A windy downpour rattled and shook the Toronto Star Main stage tent. It was a full house—the rows of chairs were all filled, and audience members struggled to find a good place to stand at the back. There were even a few fans getting drenched outside, anticipating the rhythm and blues extraordinaire. When the lights dimmed, Snoop Dogg’s “Drop It Like It’s Hot” blared through the speakers as the 3-piece took the stage. Clark strapped on the cherry-bodied Gibson SG and proceeded to strum out a glittering medley of chords. A grimy augmented tone crackled through before he began the pulse of his breakthrough hit “Bright Lights.”
Watching the band perform was like peeking into the basement window of a local garage band. The set up was simple: the drums in the center-back, bass beside the hi-hat, and Clark on the opposite side closer to the monitors. A quaint Fender Vibro-King amp stood at the back of the stage. Clark altered his own pedals, and tuned his guitars if the notes just were just a tad out of key. This stripped-down minimalism was never a shortcoming, though.

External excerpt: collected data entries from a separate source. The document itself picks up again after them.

(* ===== verification/Bytes.v ===== *)
(** * Byte arrays of the kernel

    Memory and disk blocks are lists of bytes (numbers below 256).  Here are
    the access to a range of an array ([slice], [splice]), stores with their
    bound check, and little-endian integers inside an array, as the kernel
    reads and writes them when it casts a block to a C structure. *)

From S2P Require Import Prelude.

Abbreviation bytes := (list Z).

(** ** Ranges of an array *)
Section ranges.
Context {A : Type}.
Implicit Types (l x : list A) (off n : nat).

Definition slice off n l : list A := take n (drop off l).
Definition splice off x l : list A := take off l ++ x ++ drop (off + length x) l.

Lemma length_slice off n l : off + n <= length l -> length (slice off n l) = n.
Proof. intros. unfold slice. rewrite length_take, length_drop. lia. Qed.

Lemma length_splice off x l : off + length x <= length l -> length (splice off x l) = length l.
Proof. intros. unfold splice. rewrite !length_app, length_take, length_drop. lia. Qed.

Lemma lookup_slice off n l i : i < n -> slice off n l !! i = l !! (off + i).
Proof. intros. unfold slice. by rewrite lookup_take_lt, lookup_drop. Qed.

Lemma lookup_splice_in off x l i : off + length x <= length l -> i < length x ->
  splice off x l !! (off + i) = x !! i.
Proof.
  intros. unfold splice. rewrite lookup_app_r; rewrite length_take_le by lia; [|lia].
  replace (off + i - off) with i by lia. by rewrite lookup_app_l.
Qed.

Lemma lookup_splice_out off x l i : off + length x <= length l ->
  i < off \/ off + length x <= i -> splice off x l !! i = l !! i.
Proof.
  intros Hl [Hi|Hi]; unfold splice.
  - rewrite lookup_app_l by (rewrite length_take_le; lia). by rewrite lookup_take_lt.
  - rewrite lookup_app_r; rewrite length_take_le by lia; [|lia].
    rewrite lookup_app_r by lia. rewrite lookup_drop. f_equal. lia.
Qed.

Lemma slice_all l : slice 0 (length l) l = l.
Proof. unfold slice. rewrite drop_0. by apply take_ge. Qed.

Lemma slice_splice_same off x l : off + length x <= length l ->
  slice off (length x) (splice off x l) = x.
Proof.
  intros. unfold slice, splice. rewrite drop_app_length' by (rewrite length_take_le; lia).
  by rewrite take_app_length.
Qed.

Lemma slice_splice_disjoint off x l o n : off + length x <= length l ->
  o + n <= off \/ off + length x <= o -> slice o n (splice off x l) = slice o n l.
Proof.
  intros Hl Ho. apply list_eq. intros i. unfold slice.
  destruct (Nat.lt_ge_cases i n).
  - rewrite !lookup_take_lt, !lookup_drop by done. apply lookup_splice_out; lia.
  - by rewrite !lookup_take_ge.
Qed.

Lemma splice_slice off n l : off + n <= length l -> splice off (slice off n l) l = l.
Proof.
  intros. unfold splice. rewrite length_slice by done. unfold slice.
  by rewrite <-drop_drop, take_drop, take_drop.
Qed.

Lemma splice_app off x y l : off + length x + length y <= length l ->
  splice off (x ++ y) l = splice (off + length x) y (splice off x l).
Proof.
  intros Hl. assert (length (splice off x l) = length l) as Hs by (apply length_splice; lia).
  assert (length (x ++ y) = length x + length y) as Hxy by apply length_app.
  apply list_eq. intros i. destruct (decide (off <= i < off + length (x ++ y))) as [Hi|Hi].
  - replace i with (off + (i - off)) by lia. rewrite lookup_splice_in by lia.
    destruct (decide (i - off < length x)) as [Hx|Hx].
    + rewrite lookup_app_l by done. rewrite lookup_splice_out by lia. by rewrite lookup_splice_in by lia.
    + rewrite lookup_app_r by lia. replace (off + (i - off)) with (off + length x + (i - off - length x)) by lia.
      rewrite lookup_splice_in by lia. done.
  - rewrite !lookup_splice_out by lia. done.
Qed.

Lemma splice_nil off l : splice off [] l = l.
Proof. unfold splice. simpl. rewrite Nat.add_0_r. apply take_drop. Qed.

(** A splice is built one element at a time, from either end. *)
Lemma splice_cons off a x l : off + S (length x) <= length l ->
  splice off (a :: x) l = splice (S off) x (<[off := a]> l).
Proof.
  intros. apply list_eq. intros i.
  assert (length (<[off:=a]> l) = length l) as Hlen by apply length_insert.
  destruct (decide (i = off)) as [->|].
  - rewrite (lookup_splice_out (S off)) by lia. rewrite list_lookup_insert_eq by lia.
    pose proof (lookup_splice_in off (a :: x) l 0) as Hin. rewrite Nat.add_0_r in Hin.
    apply Hin; simpl; lia.
  - destruct (decide (off < i < off + S (length x))).
    + replace i with (off + S (i - S off)) at 1 by lia. rewrite lookup_splice_in by (simpl; lia).
      replace i with (S off + (i - S off)) at 2 by lia. rewrite lookup_splice_in by lia. done.
    + rewrite lookup_splice_out by (simpl; lia). rewrite lookup_splice_out by lia.
      by rewrite list_lookup_insert_ne.
Qed.

Lemma splice_snoc off a x l : off + S (length x) <= length l ->
  splice off (x ++ [a]) l = splice off x (<[off + length x := a]> l).
Proof.
  intros. apply list_eq. intros i.
  assert (length (<[off + length x:=a]> l) = length l) as Hlen by apply length_insert.
  assert (length (x ++ [a]) = S (length x)) as Hx by (rewrite length_app; simpl; lia).
  destruct (decide (i = off + length x)) as [->|].
  - rewrite (lookup_splice_out off x) by lia. rewrite list_lookup_insert_eq by lia.
    rewrite lookup_splice_in by lia. rewrite lookup_app_r by lia. by rewrite Nat.sub_diag.
  - destruct (decide (off <= i < off + length x)).
    + replace i with (off + (i - off)) by lia. rewrite !lookup_splice_in by lia.
      by rewrite lookup_app_l by lia.
    + rewrite !lookup_splice_out by lia. by rewrite list_lookup_insert_ne.
Qed.
End ranges.

(** A slice taken one element at a time, and away from an update. *)
Lemma slice_0 {A} (m : list A) s : slice s 0 m = [].
Proof. done. Qed.

Lemma slice_S {A} (m : list A) s n a : m !! s = Some a -> slice s (S n) m = a :: slice (S s) n m.
Proof. intros Ha. unfold slice. by rewrite (drop_S _ _ _ Ha). Qed.

Lemma slice_S_end {A} (m : list A) s n a : m !! (s + n) = Some a ->
  slice s (S n) m = slice s n m ++ [a].
Proof.
  intros Ha. unfold slice. apply take_S_r. by rewrite lookup_drop.
Qed.

Lemma slice_insert_out {A} (m : list A) s n i a : i < s \/ s + n <= i ->
  slice s n (<[i := a]> m) = slice s n m.
Proof.
  intros Hi. apply list_eq. intros k. unfold slice. destruct (Nat.lt_ge_cases k n).
  - rewrite !lookup_take_lt, !lookup_drop by done. apply list_lookup_insert_ne. lia.
  - by rewrite !lookup_take_ge.
Qed.

(** [a[i]] and [a[i] = v]: outside the array is undefined. *)
Definition load {A} (l : list A) (i : nat) : outcome A := from_option (l !! i).
Definition store {A} (l : list A) (i : nat) (v : A) : outcome (list A) :=
  if i <? length l then Ret (<[i := v]> l) else Undef.

Lemma load_ret {A} (l : list A) i a : l !! i = Some a -> load l i = Ret a.
Proof. unfold load. by intros ->. Qed.

Lemma store_ret {A} (l : list A) i v : i < length l -> store l i v = Ret (<[i := v]> l).
Proof. intros. unfold store. by rewrite (proj2 (Nat.ltb_lt _ _)). Qed.

(** ** Little-endian integers *)
Fixpoint le_decode (l : bytes) : Z :=
  match l with
  | [] => 0
  | b :: l => b + 256 * le_decode l
  end%Z.

Fixpoint le_encode (n : nat) (v : Z) : bytes :=
  match n with
  | O => []
  | S n => (v `mod` 256 :: le_encode n (v `div` 256))%Z
  end.

Definition get_le (n : nat) (l : bytes) (off : nat) : Z := le_decode (slice off n l).
Definition put_le (n : nat) (l : bytes) (off : nat) (v : Z) : bytes := splice off (le_encode n v) l.

Lemma length_le_encode n v : length (le_encode n v) = n.
Proof. revert v. induction n as [|n IH]; intros v; simpl; [done|]. by rewrite IH. Qed.

Lemma le_decode_encode n v : (0 <= v < 256 ^ Z.of_nat n)%Z -> le_decode (le_encode n v) = v.
Proof.
  revert v. induction n as [|n IH]; intros v Hv; simpl; [simpl in Hv; lia|].
  rewrite Nat2Z.inj_succ, Z.pow_succ_r in Hv by lia.
  rewrite IH; [pose proof (Z.div_mod v 256); lia|].
  split; [apply Z.div_pos; lia|apply Z.div_lt_upper_bound; lia].
Qed.

Definition is_byte (b : Z) : Prop := (0 <= b < 256)%Z.

Lemma le_encode_bytes n v : Forall is_byte (le_encode n v).
Proof.
  revert v. induction n as [|n IH]; intros v; simpl; constructor; [|done].
  apply Z.mod_pos_bound. lia.
Qed.

Lemma le_decode_bound l : Forall is_byte l -> (0 <= le_decode l < 256 ^ Z.of_nat (length l))%Z.
Proof.
  induction 1 as [|b l Hb _ IH]; [simpl; lia|]. cbn [le_decode length].
  rewrite Nat2Z.inj_succ, Z.pow_succ_r by lia. unfold is_byte in Hb. lia.
Qed.

Lemma le_encode_decode l : Forall is_byte l -> le_encode (length l) (le_decode l) = l.
Proof.
  induction 1 as [|b l Hb _ IH]; [done|]. cbn [le_decode length le_encode]. unfold is_byte in Hb.
  rewrite Z.add_comm, (Z.mul_comm 256).
  rewrite Z.add_mod, Z.mod_mul, Z.add_0_l, Z.mod_mod, Z.mod_small by lia.
  rewrite Z.div_add_l, (Z.div_small b), Z.add_0_r by lia. by rewrite IH.
Qed.

Section le.
Implicit Types (l : bytes) (n off o m : nat) (v : Z).

Lemma length_put_le n l off v : off + n <= length l -> length (put_le n l off v) = length l.
Proof. intros. unfold put_le. by rewrite length_splice; rewrite ?length_le_encode. Qed.

Lemma get_put_le n l off v : off + n <= length l -> (0 <= v < 256 ^ Z.of_nat n)%Z ->
  get_le n (put_le n l off v) off = v.
Proof.
  intros Hl Hv. unfold get_le, put_le. rewrite <-(length_le_encode n v) at 1.
  rewrite slice_splice_same by (by rewrite length_le_encode). by apply le_decode_encode.
Qed.

Lemma get_put_le_ne n l off v m o : off + n <= length l -> o + m <= off \/ off + n <= o ->
  get_le m (put_le n l off v) o = get_le m l o.
Proof.
  intros Hl Ho. unfold get_le, put_le. rewrite slice_splice_disjoint; [done|..];
    by rewrite length_le_encode.
Qed.

Lemma put_get_le n l off : off + n <= length l -> Forall is_byte l -> put_le n l off (get_le n l off) = l.
Proof.
  intros Hl Hb. unfold put_le, get_le. rewrite <-(length_slice off n l) at 1 by done.
  rewrite le_encode_decode; [by apply splice_slice|]. by apply Forall_take, Forall_drop.
Qed.

Lemma put_le_bytes n l off v : Forall is_byte l -> Forall is_byte (put_le n l off v).
Proof.
  intros Hl. unfold put_le, splice. rewrite !Forall_app.
  split; [by apply Forall_take|]. split; [apply le_encode_bytes|by apply Forall_drop].
Qed.

Lemma get_le_bound n l off : off + n <= length l -> Forall is_byte l ->
  (0 <= get_le n l off < 256 ^ Z.of_nat n)%Z.
Proof.
  intros Hl Hb. unfold get_le.
  pose proof (le_decode_bound (slice off n l)) as Hd. rewrite length_slice in Hd by done.
  by apply Hd, Forall_take, Forall_drop.
Qed.
End le.

(** The signed 16-bit value of two bytes. *)
Definition s16 (z : Z) : Z := ((z + 32768) `mod` 65536 - 32768)%Z.
Definition u16 (z : Z) : Z := (z `mod` 65536)%Z.

Lemma s16_u16 z : (-32768 <= z < 32768)%Z -> s16 (u16 z) = z.
Proof.
  intros. unfold s16, u16. destruct (Z.leb_spec 0 z).
  - rewrite (Z.mod_small z), (Z.mod_small (z + 32768)) by lia. lia.
  - replace (z `mod` 65536)%Z with (z + 65536)%Z.
    + replace (z + 65536 + 32768)%Z with (z + 32768 + 1 * 65536)%Z by lia.
      rewrite Z.mod_add, Z.mod_small by lia. lia.
    + rewrite <-(Z.mod_add z 1 65536) by lia. rewrite Z.mod_small; lia.
Qed.

Create Rewrite HintDb bytes.
#[export] Hint Rewrite @length_slice @length_splice length_put_le length_le_encode using lia : bytes.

Rather, it showed the audience that Clark’s music isn’t about pitch-perfect ornamentations or polished layers.
What the set up really showcased was Clark’s versatile playing and repertoire. He could go from Chuck Berry-esque riffing in “Travis County” to a tender, clean 6-string strum on tunes with a vibe straight from Motown Records. He could make the fuzzy noise in “Numb” ooze from his Telecaster like a thick, sonic sludge, then switch out for a Jazzmaster to finger pick his southern-stylized tune “Next Door Neighbor Blues.” His voice was just as flexible. From the deep, effortless runs in “When My Train Pulls In” to the sweet, soaring falsettos in “Please Come Home” that channeled the likes of Marvin Gaye, Clark belted out the full spectrum of America’s musical past and beyond with a contemporary flare. He did make sure the audience knew where his main inspirations draws from, though. “Someone at the front asked if we could play some Memphis Blues,” he said as the crowd erupted with the punch line: “I’m from Texas, sorry dude.”

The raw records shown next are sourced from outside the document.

(* ===== verification/Parser.v ===== *)
(** * The parser of the shell ([c-shell/src/parser.c])

    A recursive-descent recogniser over the tokens of a line.  The functions
    [LINE], [ARG], [CMD], [TGT] and [BG] are modelled with the parser state
    ([toks], [pos], [n]) they share; the grammar of the file's comment is the
    mutual inductive [g_line] and friends, and [parse_tokens] is proved to
    decide it. *)

From S2P Require Import Prelude Lexer.

Record parser_t : Type := mk_parser { p_toks : token_list_t; p_pos : nat; p_n : nat }.

Definition at_end (p : parser_t) : bool := p_n p <=? p_pos p.

Definition token_type_parser (p : parser_t) : outcome token_category :=
  from_option (tok_type <$> p_toks p !! p_pos p).

(** [p->pos++] *)
Definition advance (p : parser_t) : parser_t := mk_parser (p_toks p) (S (p_pos p)) (p_n p).

(** The functions return the [int] result and the state they leave. *)
Fixpoint ARG (fuel : nat) (p : parser_t) : outcome (Z * parser_t) :=
  match fuel with
  | O => NoFuel
  | S fuel =>
      if at_end p then Ret (1%Z, p)
      else
        let* ty := token_type_parser p in
        match ty with
        | OP_WORD => ARG fuel (advance p)
        | OP_LT => TGT fuel (advance p)
        | OP_GT => TGT fuel (advance p)
        | OP_GTGT => TGT fuel (advance p)
        | OP_PIPE => CMD fuel (advance p)
        | OP_SEMI => CMD fuel (advance p)
        | OP_AMP => BG fuel (advance p)
        end
  end
with CMD (fuel : nat) (p : parser_t) : outcome (Z * parser_t) :=
  match fuel with
  | O => NoFuel
  | S fuel =>
      if at_end p then Ret (0%Z, p)
      else
        let* ty := token_type_parser p in
        if decide (ty = OP_WORD) then ARG fuel (advance p) else Ret (0%Z, p)
  end
with TGT (fuel : nat) (p : parser_t) : outcome (Z * parser_t) :=
  match fuel with
  | O => NoFuel
  | S fuel =>
      if at_end p then Ret (0%Z, p)
      else
        let* ty := token_type_parser p in
        if decide (ty = OP_WORD) then ARG fuel (advance p) else Ret (0%Z, p)
  end
with BG (fuel : nat) (p : parser_t) : outcome (Z * parser_t) :=
  match fuel with
  | O => NoFuel
  | S fuel => if at_end p then Ret (1%Z, p) else CMD fuel p
  end.

(** Two calls per token (an operator and the function behind it), and the
    last call at the end of the tokens. *)
Definition parse_fuel (n : nat) : nat := 2 * n + 3.

Definition LINE (p : parser_t) : outcome (Z * parser_t) :=
  if at_end p then Ret (1%Z, p)
  else
    let* ty := token_type_parser p in
    if decide (ty = OP_WORD) then ARG (parse_fuel (p_n p)) (advance p) else Ret (0%Z, p).

Definition parse_tokens (list : token_list_t) : outcome Z :=
  let* '(r, _) := LINE (mk_parser list 0 (length list)) in Ret r.

(** ** The grammar

    LINE -> eps | WORD ARG;  ARG -> eps | WORD ARG | (LT|GT|GTGT) TGT |
    PIPE CMD | SEMI CMD | AMP BG;  CMD -> WORD ARG;  TGT -> WORD ARG;
    BG -> eps | WORD ARG. *)
Definition is_redir (ty : token_category) : bool :=
  match ty with OP_LT | OP_GT | OP_GTGT => true | _ => false end.
Definition is_connector (ty : token_category) : bool :=
  match ty with OP_PIPE | OP_SEMI => true | _ => false end.

Inductive g_arg : list token_category -> Prop :=
| arg_eps : g_arg []
| arg_word l : g_arg l -> g_arg (OP_WORD :: l)
| arg_redir ty l : is_redir ty = true -> g_tgt l -> g_arg (ty :: l)
| arg_connector ty l : is_connector ty = true -> g_cmd l -> g_arg (ty :: l)
| arg_amp l : g_bg l -> g_arg (OP_AMP :: l)
with g_cmd : list token_category -> Prop :=
| cmd_word l : g_arg l -> g_cmd (OP_WORD :: l)
with g_tgt : list token_category -> Prop :=
| tgt_word l : g_arg l -> g_tgt (OP_WORD :: l)
with g_bg : list token_category -> Prop :=
| bg_eps : g_bg []
| bg_word l : g_arg l -> g_bg (OP_WORD :: l).

Inductive g_line : list token_category -> Prop :=
| line_eps : g_line []
| line_word l : g_arg l -> g_line (OP_WORD :: l).

Scheme g_arg_ind' := Induction for g_arg Sort Prop
with g_cmd_ind' := Induction for g_cmd Sort Prop
with g_tgt_ind' := Induction for g_tgt Sort Prop
with g_bg_ind' := Induction for g_bg Sort Prop.
Combined Scheme grammar_ind from g_arg_ind', g_cmd_ind', g_tgt_ind', g_bg_ind'.

#[export] Hint Constructors g_arg g_cmd g_tgt g_bg g_line : cver.

(** ** Proofs *)
Section parsing.
Variable toks : token_list_t.
Abbreviation state pos := (mk_parser toks pos (length toks)).
Abbreviation types_from pos := (tok_type <$> drop pos toks).

(** [decides m G pos]: running [m] from [pos] returns [1] exactly when the
    remaining token types are in [G], and [0] otherwise. *)
Definition decides (m : outcome (Z * parser_t)) (G : list token_category -> Prop) (pos : nat) : Prop :=
  exists p', (m = Ret (1%Z, p') /\ G (types_from pos)) \/ (m = Ret (0%Z, p') /\ ~ G (types_from pos)).

Lemma decides_iff m (G G' : list token_category -> Prop) pos pos' :
  decides m G pos -> (G (types_from pos) <-> G' (types_from pos')) -> decides m G' pos'.
Proof. intros [p' H] Hi. exists p'. naive_solver. Qed.

Lemma at_end_spec pos :
  (at_end (state pos) = true /\ types_from pos = []) \/
  (at_end (state pos) = false /\ pos < length toks /\
   exists ty, token_type_parser (state pos) = Ret ty /\ types_from pos = ty :: types_from (S pos)).
Proof.
  unfold at_end; simpl. destruct (Nat.leb_spec (length toks) pos).
  - left. by rewrite drop_ge.
  - right. destruct (lookup_lt_is_Some_2 toks pos) as [t Ht]; [done|].
    split_and!; [done..|]. exists (tok_type t). unfold token_type_parser. simpl. rewrite Ht.
    split; [done|]. apply drop_S in Ht. by rewrite Ht.
Qed.

Lemma not_arg_ops ty l : g_arg (ty :: l) <->
  match ty with
  | OP_WORD => g_arg l
  | OP_LT | OP_GT | OP_GTGT => g_tgt l
  | OP_PIPE | OP_SEMI => g_cmd l
  | OP_AMP => g_bg l
  end.
Proof.
  split.
  - inversion 1; subst; try done; by destruct ty.
  - destruct ty; intros; eauto with cver; (by apply arg_redir) || (by apply arg_connector).
Qed.

Lemma parse_decides fuel : forall pos, pos <= length toks ->
  (2 * (length toks - pos) < fuel -> decides (ARG fuel (state pos)) g_arg pos) /\
  (2 * (length toks - pos) < fuel -> decides (CMD fuel (state pos)) g_cmd pos) /\
  (2 * (length toks - pos) < fuel -> decides (TGT fuel (state pos)) g_tgt pos) /\
  (2 * (length toks - pos) + 1 < fuel -> decides (BG fuel (state pos)) g_bg pos).
Proof.
  induction fuel as [|fuel IH]; intros pos Hpos; [split_and!; lia|].
  destruct (at_end_spec pos) as [[He Ht]|(He & Hlt & ty & Hty & Ht)].
  - split_and!; intros _; simpl; rewrite He; eexists; rewrite Ht;
      (left; split; [done|constructor]) || (right; split; [done|by inversion 1]).
  - destruct (IH (S pos)) as (HA & HC & HT & HB); [lia|].
    destruct (IH pos) as (_ & HCp & _); [lia|].
    split_and!; intros Hf; cbn [ARG CMD TGT BG]; rewrite He, ?Hty; cbn [obind].
    + destruct ty; (eapply decides_iff; [apply HA || apply HC || apply HT || apply HB; lia|]);
        rewrite Ht, not_arg_ops; done.
    + case_decide; subst.
      * eapply decides_iff; [apply HA; lia|]. rewrite Ht. split; [constructor; done|by inversion 1].
      * eexists. right. rewrite Ht. split; [done|]. inversion 1; congruence.
    + case_decide; subst.
      * eapply decides_iff; [apply HA; lia|]. rewrite Ht. split; [constructor; done|by inversion 1].
      * eexists. right. rewrite Ht. split; [done|]. inversion 1; congruence.
    + eapply decides_iff; [apply HCp; lia|]. rewrite Ht.
      split; inversion 1; subst; by constructor.
Qed.

Lemma LINE_decides : decides (LINE (state 0)) g_line 0.
Proof.
  unfold LINE, parse_fuel. destruct (at_end_spec 0) as [[-> Ht]|(-> & Hlt & ty & -> & Ht)].
  - eexists. left. rewrite Ht. split; [done|constructor].
  - cbn [obind]. case_decide; subst.
    + eapply decides_iff; [apply (parse_decides _ 1); simpl; lia|]. rewrite Ht.
      split; [constructor; done|by inversion 1].
    + eexists. right. rewrite Ht. split; [done|]. inversion 1; congruence.
Qed.
End parsing.

Lemma parse_tokens_line toks :
  (parse_tokens toks = Ret 1%Z /\ g_line (tok_type <$> toks)) \/
  (parse_tokens toks = Ret 0%Z /\ ~ g_line (tok_type <$> toks)).
Proof.
  destruct (LINE_decides toks) as [p' H]. unfold parse_tokens. rewrite drop_0 in H.
  destruct H as [[-> HG]|[-> HG]]; cbn [obind]; auto.
Qed.

(** C3.  The recursive-descent parser decides its grammar: on every token
    list it returns (no call runs past the tokens, none loops), with [1]
    exactly on the token sequences that [LINE] derives and [0] on all
    others. *)
Theorem parse_tokens_decides (toks : token_list_t) :
  (parse_tokens toks = Ret 1%Z <-> g_line (tok_type <$> toks)) /\
  (parse_tokens toks = Ret 0%Z <-> ~ g_line (tok_type <$> toks)).
Proof.
  destruct (parse_tokens_line toks) as [[-> ?]|[-> ?]]; split; split; intros; try done; congruence.
Qed.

But of course, it was Clark’s solo work that mesmerized the audience. From distorted wails to gentle hammer-ons, Clark’s playing provides an emotional narrative, at points speaking louder than the words. During B.B. King’s “3 O’Clock Blues,” Clark whipped the guitar chord before breaking into one of the most gripping solos of the night sprinkled with quick plucking and sensual, stretched out bends, his body shaking with every note. It wasn’t all speed and licks, either. His rests were just as critical to his expression, a true test of feel for any guitarist. He knew how to sync with the atmosphere and the band in order to piece together an improvisation that went beyond scale structure and theoretical ponderings.

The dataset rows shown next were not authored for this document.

(** An entry whose processes are all gone but whose leader's exit was
    not recorded by [waitpid] in the handler or in the refresh is never
    reported and never freed: any number of [jobs_check_completed] leaves it
    active.  The witness reaches such an entry: the leader of a stopped
    pipeline exits during [resume ... fg], the rest of it stops and ends
    later. *)
Theorem unreported_job_keeps_slot {W} `{ProcOS W} (s : jstate W) (i : nat) (j : job_entry_t)
    (Hi : js_jobs s !! i = Some j) (Hdead : dead_slot j) (n : nat) :
  exists j', js_jobs (Nat.iter n jobs_check_completed s) !! i = Some j' /\ dead_slot j'.
Proof.
  induction n as [|n (j' & Hj' & Hd')]; simpl; [by exists j|].
  destruct (check_completed_dead _ _ _ Hj' Hd') as [? ?]. eauto.
Qed.

Lemma unreported_job_keeps_slot_witness :
  exists s j, stop_pipeline_run = Ret s /\ js_jobs s !! 0 = Some j /\ dead_slot j /\
    forall n, exists j', js_jobs (Nat.iter n jobs_check_completed s) !! 0 = Some j' /\ dead_slot j'.
Proof.
  set (run := stop_pipeline_run). vm_compute in run. unfold run.
  eexists _, _. split; [reflexivity|]. split; [reflexivity|]. split.
  - split_and!; [reflexivity..|]. repeat constructor.
  - intros n. eapply unreported_job_keeps_slot; [reflexivity|].
    split_and!; [reflexivity..|]. repeat constructor.
Defined.

(**  The command line of a job is rebuilt within its buffer: the result
    with its NUL fits [out_len] bytes whatever the tokens are, and when the
    texts of the tokens fit with a separator to spare the result is those
    texts joined by single spaces. *)
Theorem reconstruct_cmd_str_fits (toks : token_list_t) (out_len : nat) (Hpos : 0 < out_len) :
  length (reconstruct_cmd_str toks out_len) < out_len /\
  (S (length (join_texts (recon_texts toks))) < out_len ->
   reconstruct_cmd_str toks out_len = join_texts (recon_texts toks)).
Proof.
  split; [by apply foldl_recon_bound|]. intros Hlen. unfold reconstruct_cmd_str.
  rewrite foldl_recon_join by (unfold room; simpl; case_match; lia).
  by destruct (recon_texts toks).
Qed.

Lemma reconstruct_cmd_str_fits_witness :
  0 < 512 /\
  length (reconstruct_cmd_str [word_tok (c_str "ls"); op_tok OP_PIPE; word_tok (c_str "wc")] 512) < 512.
Proof. split; [lia|]. apply reconstruct_cmd_str_fits. lia. Defined.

Clark said it best during “The Healing,” one of the three encore songs he played to an explosive crowd. Alone on stage, Clark drawled with a honey-sweet tone: “This is something you can’t touch; this is something you feel.” Closing his performance with Albert Collin’s blues classic “If Trouble Was Money,” Clark recognized the masters that came before him while paving a new space for the sounds of Texas blues in the 21st century. With a final strum, Clark took off into the blustering night, but it was the musical storm he conjured up inside the tent that will be remembered.